(** * HustleX client: the schedule store hook and the skill form

    A shallow embedding of [client/src/hooks/useSchedules.js] and of the
    [handleChange] handler of [client/src/components/Skills/AddSkillModal.jsx],
    with the properties the specification states about them.

    Conventions of the embedding.
    - JSON records are Rocq records whose fields are [option]s: [None] is an
      absent ([undefined]) property.
    - JavaScript numbers that count things are [nat]. The two derived
      quantities (completion rate, hours) are [Number]s computed with the
      operations of an [Arithmetic], in the order of the source; the
      binary64 arithmetic of JavaScript is one instance ([binary64]), the
      arithmetic that rounds nothing another ([exact]).
    - The [Date] object of the JavaScript runtime is an interface
      ([DateRuntime]); a UTC instance is given for evaluation.
    - An [async] callback is a state-and-exception computation over the
      React state of the hook and the log of requests sent to the backend;
      the values a callback closes over are passed as a [Render] snapshot. *)

From Stdlib Require Import ZArith QArith Qround Qabs List String Ascii Bool.
From Stdlib Require Import Lia Lqa SpecFloat.
From Stdlib Require Import DecimalString.
From stdpp Require Import gmap strings.
Import ListNotations.

Local Open Scope string_scope.
Local Open Scope list_scope.

(** ** JavaScript values used by the hook *)

(** Truthiness of a string-valued property that may be absent:
    [undefined] and the empty string are falsy. *)
Definition truthy (v : option string) : bool :=
  match v with
  | Some s => negb (String.eqb s "")
  | None => false
  end.

(** [v === k] for a string literal [k]. *)
Definition strictEq (v : option string) (k : string) : bool :=
  match v with
  | Some s => String.eqb s k
  | None => false
  end.

(** [a === b] on two properties that hold a string or are absent
    ([undefined === undefined] is true). *)
Definition sameId (a b : option string) : bool :=
  match a, b with
  | Some x, Some y => String.eqb x y
  | None, None => true
  | _, _ => false
  end.

(** A JavaScript number: [NaN], an infinity, or a finite value, given by
    the rational it denotes (every finite double is one). The two zeros
    are not told apart: their sign shows only in a division by a computed
    zero, and the hook has none. *)
Inductive Number :=
| NaN
| Infinity (negative : bool)
| Num (q : Q).

(** The arithmetic of the runtime: what the exact result of an operation
    on finite numbers becomes. IEEE 754 defines every operation as the
    exact result, rounded to the format. *)
Class Arithmetic := {
  rounded : Q -> Number
}.

Definition isNegative (q : Q) : bool := (Qnum q <? 0)%Z.

Section Numbers.
Context {ar : Arithmetic}.

(** An integer as a number. *)
Definition ofZ (z : Z) : Number := rounded (inject_Z z).

Definition ofNat (n : nat) : Number := ofZ (Z.of_nat n).

(** [a + b] *)
Definition numAdd (a b : Number) : Number :=
  match a, b with
  | Num x, Num y => rounded (x + y)%Q
  | Infinity s, Infinity s' => if Bool.eqb s s' then Infinity s else NaN
  | Infinity s, Num _ => Infinity s
  | Num _, Infinity s => Infinity s
  | _, _ => NaN
  end.

(** [a * b] *)
Definition numMul (a b : Number) : Number :=
  match a, b with
  | Num x, Num y => rounded (x * y)%Q
  | Infinity s, Infinity s' => Infinity (xorb s s')
  | Infinity s, Num y =>
      if Qeq_bool y 0 then NaN else Infinity (xorb s (isNegative y))
  | Num x, Infinity s =>
      if Qeq_bool x 0 then NaN else Infinity (xorb (isNegative x) s)
  | _, _ => NaN
  end.

(** [a / b] *)
Definition numDiv (a b : Number) : Number :=
  match a, b with
  | Num x, Num y =>
      if Qeq_bool y 0
      then (if Qeq_bool x 0 then NaN else Infinity (isNegative x))
      else rounded (x / y)%Q
  | Infinity s, Num y => Infinity (xorb s (isNegative y))
  | Num _, Infinity _ => Num 0
  | _, _ => NaN
  end.

End Numbers.
Lemma hydrate_outcomes_witness :
  (exists w' : world,
      ReservationContext.hydrate offline tt
        (ReservationContext.startup (Some (str "{status:")))
      = (Done tt, tt, w')
      /\ ReservationContext.useReservation w' = VNull)
  /\ (exists w' : world,
         ReservationContext.hydrate offline tt
           (ReservationContext.startup
              (JSON_stringify (ReservationContext.to_value sample_snapshot)))
         = (Done tt, tt, w')
         /\ ReservationContext.useReservation w'
            = ReservationContext.to_value sample_snapshot).
Proof.
  split.
  - destruct (hydrate_outcomes offline unit (Some (str "{status:")) tt)
      as (w' & Hrun & _ & _ & _ & Hbad & _).
    exists w'. split; [exact Hrun|].
    apply (Hbad (str "{status:")); [reflexivity|vm_compute; reflexivity].
  - destruct (hydrate_outcomes offline unit
                (JSON_stringify (ReservationContext.to_value sample_snapshot))
                tt)
      as (w' & Hrun & _ & _ & _ & _ & Hgood).
    exists w'. split; [exact Hrun|].
    apply (Hgood (text_of (ReservationContext.to_value sample_snapshot)));
      [reflexivity|reflexivity|discriminate|vm_compute; reflexivity].
Defined.
(** Lines 31-32 of [index] and lines 160-161 of [view_cart]: the listing and
    the total each of them computes. *)
Definition index_valor_total (u : nat) : View Z :=
  carrinho_itens ← index_itens u; sum_from 0 carrinho_itens.

Definition view_cart_valor_total (u : nat) : View Z :=
  carrinho_itens ← view_cart_itens u; sum_from 0 carrinho_itens.

(** The user's lines of the purchase-request kind, and of any other kind. *)
Definition compra_lines (db : DB) (u : nat) : list (nat * Carrinhos) :=
  objects_filter (λ kr, usuario_is u kr ∧ tipo_is COMPRA kr) (Carrinhos_objects db).

Definition other_lines (db : DB) (u : nat) : list (nat * Carrinhos) :=
  objects_filter (λ kr, usuario_is u kr ∧ ¬ tipo_is COMPRA kr) (Carrinhos_objects db).


(** Two characters are the same letter when they are equal or are the
    capital and the small form of one of the letters A to Z (small is
    capital plus 32 in the character table); two texts are the same up to
    case when they are so character by character. *)
Definition is_capital (c : ascii) : Prop := 65 ≤ nat_of_ascii c ≤ 90.

Definition same_letter (a b : ascii) : Prop :=
  a = b
  ∨ (is_capital a ∧ nat_of_ascii b = nat_of_ascii a + 32)
  ∨ (is_capital b ∧ nat_of_ascii a = nat_of_ascii b + 32).

Inductive same_text : string → string → Prop :=
  | same_text_empty : same_text EmptyString EmptyString
  | same_text_cons a b s t :
      same_letter a b → same_text s t → same_text (String a s) (String b t).


(** The quantity the user's purchase-request line for an item holds (0
    when there is no such line). *)
Definition stored_quantity (u i : nat) (db : DB) : Z :=
  match cart_lines u i COMPRA db with
  | [(_, r)] => quantidade r
  | _ => 0%Z
  end.

(** ** Worked examples *)

Definition helmet : Epis := mkEpis "Helmet" "Hard hat, yellow" 2500 40.
Definition gloves : Epis := mkEpis "Gloves" "Leather work gloves" 0 12.
Definition catalog0 : gmap nat Epis := <[2%nat := gloves]> {[ 1%nat := helmet ]}.
Definition db0 : DB := mkDB catalog0 ∅.
Definition post (u : nat) (q : Z) : Request := mkRequest (Some u) "POST" None None (Some q).
Definition get (u : nat) : Request := mkRequest (Some u) "GET" None None None.

(** A store in which user 7 holds a line of another kind for the helmet,
    and one in which that line is for the free gloves. *)
Definition emprestimo : Tipo := OutroTipo "E".
Definition db_other : DB := mkDB catalog0 {[ 1%nat := mkCarrinhos 7 1 2 emprestimo ]}.
Definition db_other_free : DB := mkDB catalog0 {[ 1%nat := mkCarrinhos 7 2 1 emprestimo ]}.

(** The cart of user 7 after adding 2 helmets and then 3 more. *)
Definition after2 : DB :=
  (add_to_cart (post 7 3) 1 (add_to_cart (post 7 2) 1 db0).2).2.

(** A search for "HELM" by user 7. *)
Definition search_helm : Request := mkRequest (Some 7) "GET" (Some "HELM") None None.

(** A catalog of twelve boots, and the first page of its listing. *)
Definition catalog12 : gmap nat Epis :=
  list_to_map ((λ n, (n, mkEpis "Boot" "Safety boot" 100 (Z.of_nat n))) <$> seq 1 12).
Definition db12 : DB := mkDB catalog12 ∅.
Definition first_page_of_12 : Page :=
  match (EpiList (get 7) db12).1 with
  | Ok (render _ (ctx_epi_list p)) => p
  | _ => mkPage [] 0 0
  end.

(** ** The rest of [epi_shops/views.py] and [login_app/views.py] *)

(** [EpiDetail], a [DetailView] behind [LoginRequiredMixin]: the row whose
    primary key is in the URL, or a 404.  Its page carries that row and an
    unbound add-to-cart form, as the GET page of [add_to_cart] does. *)
Definition EpiDetail (request : Request) (pk : nat) : View Response :=
  login_required request (λ _,
    dispatch_get request (
      epi ← query (λ db, get_object_or_404 (pk_is pk) (Epis_objects db));
      mret (render "epi_shops/epi_detail.html" (ctx_add_to_cart FormUnbound epi)))).

(** What [login_view] reads from a request: the method and the posted
    [username] and [senha] fields. *)
Record AuthRequest : Type := mkAuthRequest {
  auth_method : string;
  POST_username : option string;
  POST_senha : option string
}.

Inductive AuthMessage : Type :=
  | msg_login_realizado
  | msg_credenciais_invalidas
  | msg_logout_realizado.

Inductive AuthResponse : Type :=
  | auth_redirect_login
  | auth_redirect (to : string) (msgs : list AuthMessage)
  | auth_render (template : string) (msgs : list AuthMessage).

(** [login_view].  The session holds the logged-in user, if any;
    [authenticate] is the authentication backend, which answers with a user
    or with nothing. *)
Definition login_view (authenticate : option string → option string → option nat)
    (request : AuthRequest) (session : option nat) : AuthResponse * option nat :=
  if bool_decide (auth_method request = "POST") then
    let username := POST_username request in
    let senha := POST_senha request in
    match authenticate username senha with
    | Some user => (auth_redirect "epi_list" [msg_login_realizado], Some user)
    | None =>
        (auth_render "login_app/pages/login.html" [msg_credenciais_invalidas], session)
    end
  else (auth_render "login_app/pages/login.html" [], session).

(** [logout_view], behind [@login_required]. *)
Definition logout_view (session : option nat) : AuthResponse * option nat :=
  match session with
  | Some _ => (auth_redirect "login" [msg_logout_realizado], None)
  | None => (auth_redirect_login, session)
  end.

(** *** More vocabulary *)

(** The same request asking for page [n]. *)
Definition set_page (n : Z) (request : Request) : Request :=
  mkRequest (user request) (method request) (GET_search request)
    (Some (PageInt n)) (POST_quantidade request).
Lemma exec_calm commands :
  calm commands -> forall c,
  Forall handler_ok (pending c) ->
  Forall handler_ok (pending (exec reducer commands c))
  /\ submissions_in_flight (exec reducer commands c) = submissions_in_flight c
  /\ (Judgements.submitting (State.judgements (store c)) = true ->
      Judgements.submitting
        (State.judgements (store (exec reducer commands c))) = true).
Proof.
  induction 1 as [|a rest Ha _ IH|line rest _ IH|r k rest Hr Hk _ _ IH];
    intros c Hpending; cbn [exec].
  - repeat split; auto.
  - destruct (IH (run1 reducer (Dispatch a) c) Hpending)
      as (Hp & Hcount & Hflag).
    split; [exact Hp|]. split; [exact Hcount|].
    intros Hup. apply Hflag. cbn [run1 store]. now apply keep.
  - exact (IH (run1 reducer (ConsoleLog line) c) Hpending).
  - destruct (IH (run1 reducer (Fetch r k) c)) as (Hp & Hcount & Hflag).
    + cbn [run1 pending]. apply Forall_app. split; [exact Hpending|].
      apply Forall_cons; [|constructor].
      unfold handler_ok. cbn [fst snd]. rewrite Hr. exact Hk.
    + split; [exact Hp|]. split; [|exact Hflag].
      rewrite Hcount. unfold submissions_in_flight. cbn [run1 pending].
      rewrite filter_app, length_app. cbn [filter fst]. rewrite Hr.
      simpl. lia.
Qed.

Lemma invariant_calm commands c :
  calm commands -> session_invariant c -> session_invariant (exec reducer commands c).
Proof.
  intros Hcalm (Hp & Hle & Hup).
  destruct (exec_calm commands Hcalm c Hp) as (Hp' & Hcount & Hflag).
  repeat split; [exact Hp' | now rewrite Hcount |].
  rewrite Hcount. intros Hone. auto.
Qed.

Lemma invariant_open c first r k :
  session_invariant c ->
  Judgements.submitting (State.judgements (store c)) = false ->
  Judgements.submitting (State.judgements (reducer (store c) first)) = true ->
  is_submission r = true ->
  (forall settled, closing (k settled)) ->
  session_invariant (exec reducer [Dispatch first; Fetch r k] c).
Proof.
  intros (Hp & Hle & Hup) Hdown Hraise Hr Hk.
  assert (Hzero : submissions_in_flight c = 0).
  { destruct (submissions_in_flight c) as [|[|n]] eqn:E; [reflexivity | | lia].
    rewrite (Hup eq_refl) in Hdown. discriminate Hdown. }
  unfold session_invariant, submissions_in_flight in *.
  cbn [exec run1 store pending].
  rewrite filter_app, length_app. cbn [filter fst]. rewrite Hr, Hzero.
  repeat split; [|simpl; lia | intros _; exact Hraise].
  apply Forall_app. split; [exact Hp|].
  apply Forall_cons; [|constructor].
  unfold handler_ok. cbn [fst snd]. rewrite Hr. exact Hk.
Qed.
(** A list of bytes placed in a memory, zero elsewhere. *)
Definition of_list (l : list Z) : bytes :=
  fun i => if i <? 0 then 0 else nth (Z.to_nat i) l 0.

(** The [n] bytes from address [p] on. *)
Definition to_list (b : bytes) (p : Z) (n : nat) : list Z :=
  map (fun i => b (p + Z.of_nat i)) (seq 0 n).

(** [a[i] = x] on an array: [None] when the index is out of range. *)
Definition array_set {A} (a : list A) (i : nat) (x : A) : option (list A) :=
  if (i <? length a)%nat then Some (firstn i a ++ x :: skipn (S i) a) else None.

(** The result of code with a loop: a value, an undefined memory access, or the
    loop still running after the given number of passes. *)
Inductive outcome (A : Type) :=
| Done (a : A)
| Fault
| OutOfFuel.
Arguments Done {A}.
Arguments Fault {A}.
Arguments OutOfFuel {A}.

(** * Hint databases and tactics *)

Create HintDb twag.

(** Array sizes to unfold before arithmetic. *)
Create HintDb sizes.

Ltac zbool :=
  repeat match goal with
  | H : andb _ _ = true |- _ => apply andb_true_iff in H; destruct H
  | H : negb _ = true |- _ => apply negb_true_iff in H
  | H : negb _ = false |- _ => apply negb_false_iff in H
  | H : (_ <? _) = true |- _ => apply Z.ltb_lt in H
  | H : (_ <? _) = false |- _ => apply Z.ltb_ge in H
  | H : (_ <=? _) = true |- _ => apply Z.leb_le in H
  | H : (_ <=? _) = false |- _ => apply Z.leb_gt in H
  | H : (_ =? _) = true |- _ => apply Z.eqb_eq in H
  | H : (_ =? _) = false |- _ => apply Z.eqb_neq in H
  end.

(** Split on every comparison of integers in the goal. *)
Ltac zcases :=
  repeat match goal with
  | |- context [?a <? ?b] => destruct (Z.ltb_spec a b)
  | |- context [?a <=? ?b] => destruct (Z.leb_spec a b)
  | |- context [?a =? ?b] => destruct (Z.eqb_spec a b)
  end; cbn [andb orb negb].

(** * Lemmas on bytes and bits *)

Lemma upd_same b i v : upd b i v i = v.
Proof. unfold upd. rewrite Z.eqb_refl. reflexivity. Qed.

Lemma upd_other b i v j : j <> i -> upd b i v j = b j.
Proof. intros H. unfold upd. apply Z.eqb_neq in H. rewrite H. reflexivity. Qed.

Lemma wf_upd b i v : wf_bytes b -> 0 <= v < 256 -> wf_bytes (upd b i v).
Proof.
  intros Hb Hv j. unfold upd. destruct (j =? i); [exact Hv | apply Hb].
Qed.

#[export] Hint Resolve wf_upd : twag.

Lemma mbit_upd b i v k :
  mbit (upd b i v) k = if k / 8 =? i then bit8 v (k mod 8) else mbit b k.
Proof. unfold mbit, upd. destruct (k / 8 =? i); reflexivity. Qed.

Lemma bit8_lor x y j : bit8 (Z.lor x y) j = bit8 x j || bit8 y j.
Proof. apply Z.lor_spec. Qed.

Lemma bit8_land x y j : bit8 (Z.land x y) j = bit8 x j && bit8 y j.
Proof. apply Z.land_spec. Qed.

Lemma testbit_byte_high x i : 0 <= x < 256 -> 8 <= i -> Z.testbit x i = false.
Proof.
  intros Hx Hi. destruct (Z.eq_dec x 0) as [->|Hn]; [apply Z.bits_0|].
  apply Z.bits_above_log2; [lia|].
  apply Z.log2_lt_pow2; [lia|].
  assert (2 ^ 8 <= 2 ^ i) by (apply Z.pow_le_mono_r; lia). lia.
Qed.

Lemma u8_testbit x i : 0 <= i -> Z.testbit (u8 x) i = (i <? 8) && Z.testbit x i.
Proof.
  intros Hi. unfold u8. change 256 with (2 ^ 8).
  destruct (Z.ltb_spec i 8).
  - rewrite Z.mod_pow2_bits_low by lia. reflexivity.
  - rewrite Z.mod_pow2_bits_high by lia. reflexivity.
Qed.

Lemma bit8_shiftl x l j :
  0 <= l -> 0 <= j < 8 -> bit8 (u8 (Z.shiftl x l)) j = (j + l <? 8) && bit8 x (j + l).
Proof.
  intros Hl Hj. unfold bit8. rewrite u8_testbit by lia.
  destruct (Z.ltb_spec (7 - j) 8); [|lia]. cbn [andb].
  rewrite Z.shiftl_spec by lia.
  destruct (Z.ltb_spec (j + l) 8); cbn [andb].
  - f_equal. lia.
  - apply Z.testbit_neg_r. lia.
Qed.

Lemma bit8_shiftr x r j :
  0 <= x < 256 -> 0 <= r -> 0 <= j < 8 ->
  bit8 (Z.shiftr x r) j = (r <=? j) && bit8 x (j - r).
Proof.
  intros Hx Hr Hj. unfold bit8. rewrite Z.shiftr_spec by lia.
  destruct (Z.leb_spec r j); cbn [andb].
  - f_equal. lia.
  - apply testbit_byte_high; lia.
Qed.

Lemma byte_ext x y :
  0 <= x < 256 -> 0 <= y < 256 ->
  (forall j, 0 <= j < 8 -> bit8 x j = bit8 y j) -> x = y.
Proof.
  intros Hx Hy H. apply Z.bits_inj'. intros i Hi.
  destruct (Z.ltb_spec i 8).
  - specialize (H (7 - i)). unfold bit8 in H.
    replace (7 - (7 - i)) with i in H by lia. apply H. lia.
  - rewrite !testbit_byte_high by lia. reflexivity.
Qed.

Lemma byte_of_bits x :
  0 <= x -> (forall i, 8 <= i -> Z.testbit x i = false) -> 0 <= x < 256.
Proof.
  intros Hx H. replace x with (u8 x); [apply Z.mod_pos_bound; lia|].
  apply Z.bits_inj'. intros i Hi. rewrite u8_testbit by lia.
  destruct (Z.ltb_spec i 8); [reflexivity|]. symmetry. apply H. lia.
Qed.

^^^^^^^^

Work order: Everything from the first line of the material through the line containing "absent ([undefined]) property." is to be printed exactly; lines after that are to be left out.

Exercise output:
(** * HustleX client: the schedule store hook and the skill form

    A shallow embedding of [client/src/hooks/useSchedules.js] and of the
    [handleChange] handler of [client/src/components/Skills/AddSkillModal.jsx],
    with the properties the specification states about them.

    Conventions of the embedding.
    - JSON records are Rocq records whose fields are [option]s: [None] is an
      absent ([undefined]) property.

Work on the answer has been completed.